The University of St Louis is putting sensors in garbage and recycling bins around the City of St Louis. The geospatial sensors will allows neighbourhoods to track recycling and solid waste.

The geospatial sensor has been developed by Orhun Aydin, Ph.D., assistant professor in Earth and Atmospheric Science at the University’s School for Science and Engineering. His team has now received a $149,791 planning grant from the National Science Foundation. It follows a pilot conducted at Saint Louis University which allowed researchers to see when and where people disposed of their waste and recyclables.

Aydin said he was inspired to work on fixing environmental issues at the source after spending years in industry working on islands of plastics in the oceans.

“I wasn’t aware of the scale until then. I realized the solution can’t be fixing the islands of waste – we had to cut things off at the tap,” Aydin said. “I want to fix the problem in the city before it reaches the natural environment.”

Solid waste management and recycling is a significant challenge for communities, as only a small fraction of the recyclables collected are recycled. Mismanaged solid waste is routed to landfills and incinerators, most of which are now built in low-income communities and communities of colour. 

The project is developing an IoT network to connect people and communities to the fate of their waste by forming data-driven links between citizens, local government, waste service contractors, and policymakers. 

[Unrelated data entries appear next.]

Lemma floor_at_least num den d k : 0 < den → d <= floor_scaled num den k ↔ at_least num den d k.
Proof.
  intros Hden. unfold floor_scaled, at_least. destruct (Z.leb_spec 0 k).
  - assert (0 < den * 10 ^ k) by (apply Z.mul_pos_pos; [done|apply Z.pow_pos_nonneg; lia]).
    split; [|intros; apply Z.div_le_lower_bound; lia]. intros H1.
    pose proof (Z.mul_div_le num (den * 10 ^ k)). nia.
  - split; [|intros; apply Z.div_le_lower_bound; lia]. intros H1.
    pose proof (Z.mul_div_le (num * 10 ^ (- k)) den). nia.
Qed.

Lemma at_least_digits num den k : 0 < den → at_least num den 1 k → at_least num den (10 ^ 16) (k - 16).
Proof.
  intros Hden. unfold at_least. destruct (Z.leb_spec 0 k), (Z.leb_spec 0 (k - 16)); try lia.
  - intros H1. replace k with (16 + (k - 16)) in H1 by lia. rewrite Z.pow_add_r in H1 by lia. lia.
  - intros H1. assert (0 < 10 ^ (- (k - 16))) by (apply Z.pow_pos_nonneg; lia).
    assert (Hp : 10 ^ k * 10 ^ (- (k - 16)) = 10 ^ 16) by (rewrite <- Z.pow_add_r by lia; f_equal; lia). nia.
  - intros H1. replace (- (k - 16)) with (16 + - k) by lia. rewrite Z.pow_add_r by lia. lia.
Qed.

(** One of the two seventeen-digit decimals around a double is near it. *)
Lemma nearest_decimal num den c k m e : 0 < den → canonical m e →
  num * 2 ^ 1074 = den * (m * 2 ^ (e + 1074)) → c = floor_scaled num den k → 10 ^ 16 <= c →
  dec_near c k m e ∨ dec_near (c + 1) k m e.
Proof.
  intros Hden (Hm & He & Hn) Hx Hc H16.
  set (U := dec_den k * 2 ^ (e + 1074)). set (T := dec_unit k).
  assert (HU : 0 < U) by (apply Z.mul_pos_pos; [apply dec_den_pos|apply Z.pow_pos_nonneg; lia]).
  assert (Hb : c * T <= m * U < (c + 1) * T).
  { unfold floor_scaled in Hc. unfold T, U, dec_unit, dec_den. destruct (Z.leb_spec 0 k).
    - assert (Hp : 0 < 10 ^ k) by (apply Z.pow_pos_nonneg; lia).
      pose proof (Z.div_mod num (den * 10 ^ k) ltac:(nia)). pose proof (Z.mod_pos_bound num (den * 10 ^ k) ltac:(nia)).
      rewrite <- Hc in *. split; [apply (Z.mul_le_mono_pos_l _ _ den Hden)|apply (Z.mul_lt_mono_pos_l den); [done|]]; nia.
    - assert (Hp : 0 < 10 ^ (- k)) by (apply Z.pow_pos_nonneg; lia).
      pose proof (Z.div_mod (num * 10 ^ (- k)) den ltac:(lia)). pose proof (Z.mod_pos_bound (num * 10 ^ (- k)) den ltac:(nia)).
      rewrite <- Hc in *. split; [apply (Z.mul_le_mono_pos_l _ _ den Hden)|apply (Z.mul_lt_mono_pos_l den); [done|]]; nia. }
  assert (HT : 10 ^ 16 * T <= m * U) by nia.
  assert (Hm2 : m = 2 ^ 52 → 2 * T < U) by (intros ->; lia).
  assert (HTU : T < U) by nia.
  unfold dec_near, near. fold T U.
  destruct (Z.le_gt_cases (2 * (m * U - c * T)) T); [left|right]; (split; [|split]); try lia;
    intros Hm3 _; specialize (Hm2 Hm3); lia.
Qed.

Lemma decimal_exponent_low fuel num den : ∀ k, 0 < den → at_least num den 1 (k - 1) →
  let k' := decimal_exponent fuel num den k in k <= k' <= k + Z.of_nat fuel ∧ at_least num den 1 (k' - 1).
Proof.
  induction fuel as [|fuel IH]; intros k Hden Hk; cbn -[Z.of_nat]; [split; [lia|done]|].
  destruct (Z.eqb_spec (floor_scaled num den k) 0) as [|Hne]; [split; [lia|done]|].
  assert (Hk1 : at_least num den 1 (k + 1 - 1)).
  { replace (k + 1 - 1) with k by lia. apply floor_at_least; [done|].
    assert (0 <= floor_scaled num den k); [|lia]. apply floor_at_least; [done|].
    unfold at_least in *. destruct (Z.leb_spec 0 (k - 1)), (Z.leb_spec 0 k); try lia; apply Z.mul_nonneg_nonneg;
      try (apply Z.pow_nonneg; lia); assert (0 < 10 ^ (- (k - 1))) by (apply Z.pow_pos_nonneg; lia); nia. }
  destruct (IH (k + 1) Hden Hk1) as [H1 H2]. split; [lia|done].
Qed.

(** The first guess of the exponent is at most one too large, whatever the
    binary exponent: checked for each of them. *)
Definition guess_ok (L : Z) : bool :=
  let k := L * 30103 / 100000 - 2 in
  if 0 <=? k then (1 <=? L) && (10 ^ k <=? 2 ^ (L - 1)) else (1 <=? L) || (2 ^ (1 - L) <=? 10 ^ (- k)).
Lemma guesses_ok : forallb guess_ok (seqZ (-1076) 2106) = true.
Proof. vm_compute. reflexivity. Qed.

Lemma guess_at_least num den : 0 < num → 0 < den → -1076 <= Z.log2 num - Z.log2 den < 1030 →
  at_least num den 1 ((Z.log2 num - Z.log2 den) * 30103 / 100000 - 1 - 1).
Proof.
  intros Hnum Hden HL. pose proof (Z.log2_spec num Hnum) as [Hn _]. pose proof (Z.log2_spec den Hden) as [_ Hd].
  pose proof (Z.log2_nonneg num). pose proof (Z.log2_nonneg den).
  set (ln := Z.log2 num) in *. set (ld := Z.log2 den) in *. set (L := ln - ld) in *.
  assert (Hg : guess_ok L = true).
  { pose proof guesses_ok as Hall. rewrite forallb_forall in Hall. apply Hall, list_elem_of_In, elem_of_seqZ. lia. }
  unfold guess_ok in Hg. replace (L * 30103 / 100000 - 1 - 1) with (L * 30103 / 100000 - 2) by lia.
  set (k := L * 30103 / 100000 - 2) in *. unfold at_least. rewrite Z.mul_1_l. destruct (Z.leb_spec 0 k).
  - apply andb_true_iff in Hg as [G1 G2]. apply Z.leb_le in G1, G2.
    assert (Hp : 2 ^ Z.succ ld * 2 ^ (L - 1) = 2 ^ ln) by (rewrite <- Z.pow_add_r by lia; f_equal; unfold L; lia).
    assert (0 < 10 ^ k) by (apply Z.pow_pos_nonneg; lia). nia.
  - assert (0 < 10 ^ (- k)) by (apply Z.pow_pos_nonneg; lia). rewrite Z.mul_1_l.
    apply orb_true_iff in Hg as [G1|G1]; apply Z.leb_le in G1.
    + assert (2 ^ Z.succ ld <= 2 ^ ln) by (apply Z.pow_le_mono_r; unfold L in *; lia). nia.
    + destruct (Z.le_gt_cases 1 L).
      * assert (2 ^ Z.succ ld <= 2 ^ ln) by (apply Z.pow_le_mono_r; unfold L in *; lia). nia.
      * assert (Hp : 2 ^ ln * 2 ^ (1 - L) = 2 ^ Z.succ ld) by (rewrite <- Z.pow_add_r by lia; f_equal; unfold L; lia).
        assert (0 < 2 ^ ln) by (apply Z.pow_pos_nonneg; lia). nia.
Qed.

(** The search succeeds when the decimals at its last exponent do. *)
Lemma shortest_loop_some fuel neg f num den : ∀ k,
  (∃ d, (d = 0 ∨ d = 1) ∧
    reads_as neg f (strip_zeros 17 (floor_scaled num den (k - Z.of_nat fuel) + d) (k - Z.of_nat fuel)) = true) →
  is_Some (shortest_loop (S fuel) neg f num den k).
Proof.
  induction fuel as [|fuel IH]; intros k H.
  - cbn -[strip_zeros reads_as]. rewrite Z.sub_0_r in H. destruct H as (d & Hd & H).
    destruct Hd as [-> | ->]; rewrite ?Z.add_0_r in H; rewrite H; repeat case_match; by eexists.
  - change (is_Some (shortest_loop (S (S fuel)) neg f num den k)) with
      (is_Some (let c := floor_scaled num den k in
        match reads_as neg f (strip_zeros 17 c k), reads_as neg f (strip_zeros 17 (c + 1) k) with
        | true, false => Some (strip_zeros 17 c k)
        | false, true => Some (strip_zeros 17 (c + 1) k)
        | true, true =>
            match compare_scaled (2 * num) den (2 * c + 1) k with
            | Lt => Some (strip_zeros 17 c k)
            | Eq => Some (if Z.even c then strip_zeros 17 c k else strip_zeros 17 (c + 1) k)
            | Gt => Some (strip_zeros 17 (c + 1) k)
            end
        | false, false => shortest_loop (S fuel) neg f num den (k - 1)
        end)).
    cbv zeta. destruct (reads_as _ _ _), (reads_as _ _ _); [by destruct (compare_scaled _ _ _ _)|done|done|].
    apply IH. replace (k - 1 - Z.of_nat fuel) with (k - Z.of_nat (S fuel)) by lia. done.
Qed.

Lemma floor_scaled_bound num den k : 0 < num → 0 < den → -400 <= k → floor_scaled num den k <= num * 10 ^ 400.
Proof.
  intros Hn Hd Hk. assert (H10 : 1 <= 10 ^ 400) by done. unfold floor_scaled. destruct (Z.leb_spec 0 k).
  - assert (0 < 10 ^ k) by (apply Z.pow_pos_nonneg; lia). transitivity num; [|revert H10; generalize (10 ^ 400); nia].
    assert (1 <= den * 10 ^ k) by nia. apply Z.div_le_upper_bound; nia.
  - assert (Hp : 10 ^ (- k) <= 10 ^ 400) by (apply Z.pow_le_mono_r; lia). revert H10 Hp. generalize (10 ^ 400). intros B H10 Hp.
    apply Z.div_le_upper_bound; [done|]. transitivity (num * B); [nia|]. nia.
Qed.

(** Every finite double has a shortest decimal. *)
Lemma shortest_total neg f p e : inU 64 f → spec_of_bits f = S754_finite neg p e → is_Some (shortest neg f p e).
Proof.
  intros Hf Hs. destruct (spec_of_bits_finite _ _ _ _ Hf Hs) as [Hcan Hbits]. pose proof Hcan as (Hm & He & _).
  unfold shortest. set (num := if 0 <=? e then _ else _). set (den := if 0 <=? e then 1 else _).
  assert (Hnd : 0 < num < 2 ^ 1024 ∧ 0 < den <= 2 ^ 1074 ∧ num * 2 ^ 1074 = den * (Z.pos p * 2 ^ (e + 1074))).
  { unfold num, den. destruct (Z.leb_spec 0 e).
    - assert (0 < 2 ^ e) by (apply Z.pow_pos_nonneg; lia).
      assert (2 ^ e <= 2 ^ 971) by (apply Z.pow_le_mono_r; lia).
      split; [split; [lia|]|split; [done|rewrite Z.pow_add_r by lia; lia]].
      change (2 ^ 1024) with (2 ^ 53 * 2 ^ 971). nia.
    - assert (0 < 2 ^ (- e)) by (apply Z.pow_pos_nonneg; lia).
      split; [split; [lia|]|split; [split; [done|apply Z.pow_le_mono_r; lia]|]].
      + assert (2 ^ 53 < 2 ^ 1024) by done. lia.
      + replace (2 ^ 1074) with (2 ^ (- e) * 2 ^ (e + 1074)); [lia|].
        rewrite <- Z.pow_add_r by lia. f_equal. lia. }
  clearbody num den. destruct Hnd as ([Hn0 Hn1] & [Hd0 Hd1] & Hx). cbv zeta.
  assert (HLn : Z.log2 num < 1024) by (by apply Z.log2_lt_pow2).
  assert (HLd : Z.log2 den <= 1074) by (rewrite <- (Z.log2_pow2 1074) by lia; by apply Z.log2_le_mono).
  pose proof (Z.log2_nonneg num). pose proof (Z.log2_nonneg den).
  pose proof (guess_at_least num den Hn0 Hd0 ltac:(lia)) as Hg.
  set (k0 := (Z.log2 num - Z.log2 den) * 30103 / 100000 - 1) in *.
  assert (Hk0 : -326 <= k0 <= 320) by (unfold k0; Z.to_euclidean_division_equations; lia). clearbody k0.
  destruct (decimal_exponent_low 4 num den k0 Hd0 Hg) as [Hk1 Hk2]. cbv zeta in Hk1, Hk2.
  set (k1 := decimal_exponent 4 num den k0) in *. clearbody k1.
  apply (shortest_loop_some 16). change (Z.of_nat 16) with 16. set (k := k1 - 1 - 16) in *.
  pose proof (at_least_digits _ _ _ Hd0 Hk2) as H16. fold k in H16. apply floor_at_least in H16; [|done].
  assert (Hlog : Z.log2 (floor_scaled num den k + 1) < 3000).
  { apply Z.log2_lt_pow2; [lia|]. pose proof (floor_scaled_bound num den k Hn0 Hd0 ltac:(lia)) as Hfl.
    assert (Hbig : 2 ^ 1024 * 10 ^ 400 + 1 < 2 ^ 3000) by done. assert (H10 : 0 < 10 ^ 400) by done.
    revert Hfl Hbig H10 Hn1. generalize (10 ^ 400) (2 ^ 1024) (2 ^ 3000). clear. intros B A C. nia. }
  pose proof (Z.log2_le_mono (floor_scaled num den k) (floor_scaled num den k + 1) ltac:(lia)) as Hlog1.
  destruct (nearest_decimal num den _ k _ e Hd0 Hcan Hx eq_refl H16) as [Hnear|Hnear]; [exists 0|exists 1];
    (split; [auto|]); rewrite ?Z.add_0_r;
    (apply (strip_zeros_near 17) in Hnear; [|lia]); destruct (strip_zeros 17 _ k) as [c' k'];
    destruct Hnear as (Hc' & Hk' & Hnear'); pose proof (Z.log2_le_mono c' _ (proj2 Hc'));
    apply format_float_reads with (Z.pos p) e; (done || lia).
Qed.

Definition is_finite (f : float64) : Prop :=
  match spec_of_bits f with S754_zero _ | S754_finite _ _ _ => True | _ => False end.
#[export] Instance is_finite_dec f : Decision (is_finite f).
Proof. unfold is_finite. destruct (spec_of_bits f); apply _. Defined.

(** ** What is parsed from digits is finite *)

(** The results of rounding, NaN left out. *)
Definition rounded (f : spec_float) : Prop :=
  match f with
  | S754_finite _ m e => Z.pos m < 2 ^ 53 ∧ -1074 <= e <= 971
  | S754_nan => False
  | _ => True
  end.

Lemma rounded_finite f : rounded f → infinite f = false → is_finite (bits_of_spec f).
Proof.
  destruct f as [s|s| |s m e]; [intros _ _; by destruct s|intros _ [=]|intros []|]. intros [Hm He] _.
  set (f := bits_of_spec (S754_finite s m e)).
  assert (Hf : ∃ b ex fr, f = b * 2 ^ 63 + ex * 2 ^ 52 + fr ∧ (b = 0 ∨ b = 1) ∧ 0 <= ex < 2047 ∧ 0 <= fr < 2 ^ 52).
  { exists (if s then 1 else 0). unfold f, bits_of_spec. destruct (Z.ltb_spec (Z.pos m) (2 ^ 52)).
    - exists 0, (Z.pos m). destruct s; unfold sign_bit; lia.
    - exists (e + 1075), (Z.pos m - 2 ^ 52). destruct s; unfold sign_bit; lia. }
  clearbody f. destruct Hf as (b & ex & fr & Hf & Hb & Hex & Hfr).
  destruct (bits_split f) as (b' & ex' & fr' & Hf' & Hb' & Hex' & Hfr' & _ & H2 & _); [unfold inU; lia|].
  assert (ex' ≠ 2047) by lia. unfold is_finite, spec_of_bits. rewrite H2.
  destruct (Z.eqb_spec ex' 2047); [done|]. by destruct (if _ =? 0 then _ else _).
Qed.

Lemma shr_fexp_nonneg m e l : 0 <= m → 0 <= shr_m (shr_fexp m e l).1.
Proof.
  intros Hm. unfold SpecFloat.shr_fexp, shr.
  assert (Hr : shr_m (shr_record_of_loc m l) = m) by by destruct l as [|[]].
  destruct (_ - e) as [|n|n]; cbn [fst]; rewrite ?Hr; try done.
  rewrite iter_shr_1 by (by rewrite Hr). rewrite Hr. apply Z_div_nonneg_nonneg; [done|apply Z.pow_nonneg; lia].
Qed.

Lemma binary_round_aux_rounded s m e l : 0 <= m → rounded (binary_round_aux 53 1024 s m e l).
Proof.
  intros Hm. unfold binary_round_aux. pose proof (shr_fexp_nonneg m e l Hm) as H1.
  destruct (shr_fexp m e l) as [mrs' e']. cbn [fst] in H1.
  set (M := round_nearest_even _ _).
  assert (HM : 0 <= M) by (unfold M, round_nearest_even; repeat case_match; lia).
  pose proof (shr_fexp_nonneg M e' loc_Exact HM) as H2. pose proof (shr_fexp_fits M e') as Hf.
  destruct (shr_fexp M e' loc_Exact) as [mrs e'']. cbn [fst] in H2.
  destruct (shr_m mrs) as [|p|p]; [done| |lia]. destruct (Hf p e'' eq_refl) as [H3 H4].
  change (1024 - 53) with 971. by destruct (Z.leb_spec e'' 971).
Qed.

Lemma round_scaled_rounded s m base exp : 0 < base → rounded (round_scaled s m base exp).
Proof.
  intros Hb. unfold round_scaled. destruct m as [|p|p]; [done| |done].
  assert (Hp : ∀ k, 0 <= k → 0 < base ^ k) by (intros; by apply Z.pow_pos_nonneg).
  destruct (Z.leb_spec 0 exp) as [He|He].
  - specialize (Hp exp He). destruct (Z.pos p * base ^ exp) as [|q|q] eqn:E; try nia.
    unfold binary_round. destruct (shl_align _ _ _). by apply binary_round_aux_rounded.
  - specialize (Hp (- exp) ltac:(lia)). destruct (base ^ (- exp)) as [|q|q] eqn:E; try lia.
    unfold SFdiv, SFdiv_core_binary. set (P := match _ with Z0 => _ | Z.pos _ => _ | Z.neg _ => 0 end).
    assert (HP : 0 <= P) by (unfold P; repeat case_match; try lia; by apply Z.shiftl_nonneg).
    pose proof (Z.div_pos P (Z.pos q) HP ltac:(lia)) as Hq. unfold Z.div in Hq.
    destruct (Z.div_eucl P (Z.pos q)). by apply binary_round_aux_rounded.
Qed.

The sensors use chips with IoT infrastructure built in the AI-CHESS (Artificial Intelligence for Coupled Human Environment System Analysis for Sustainability) Lab at SLU. They will be embedded into alley-based waste and recycling bins in multiple neighbourhoods around 66 square miles of St. Louis. 

“We are starting with 100,” Aydin said. “I hope to get to 10,000 in the next few years and working with the community, the city, and local partners to get there.” 

In addition to the sensor network, the project will prototype AI models for optimizing city-wide recycling operations and for quantifying the impact of various recycling outreach on recycling in recycling and waste reduction behaviour change.

The sensors will characterize items in the waste bins to determine what is being thrown in which bin and when. The low-cost sensors developed in Aydin’s lab are sensitive enough to determine the chemical composition of incoming waste. The sensors also measure the bacterial activity inside waste bins, which the team is using to assess food degradation to guide future food waste reduction. 

The research team is partnering with EarthDay 365, a non-profit whose goal is a more equitable and environmentally sustainable St. Louis region, to design educational programming based on its findings.

“We are partnering with EarthDay 365 on community outreach and working with local residents,” Aydin said. “We will be able to determine what types of outreaches work best in which neighborhoods. Our goal is to keep the recycling rate high without overburdening people.” 

The first round of sensors is being placed around several locations in the city, from areas with high recycling rates to areas regularly targeted for illegal dumping.

Aydin said he is excited to work with the city, noting the partnership will also allow the city to see where the waste bins are and what is in them to potentially optimize routes for allocating limited resources effectively.

“This data, from a $5 device, will allow us to see things we couldn’t see before,” he said. “I’m excited about the digital transformation that this IoT network will bring and problem-solving that can come from working together with the city and local community.”

The NSF planning grant will allow Aydin to hone the sensors’ design parameters, identify data gaps that impact waste management operations, and delineate citizens’ expectations of recycling service transparency and form partnerships.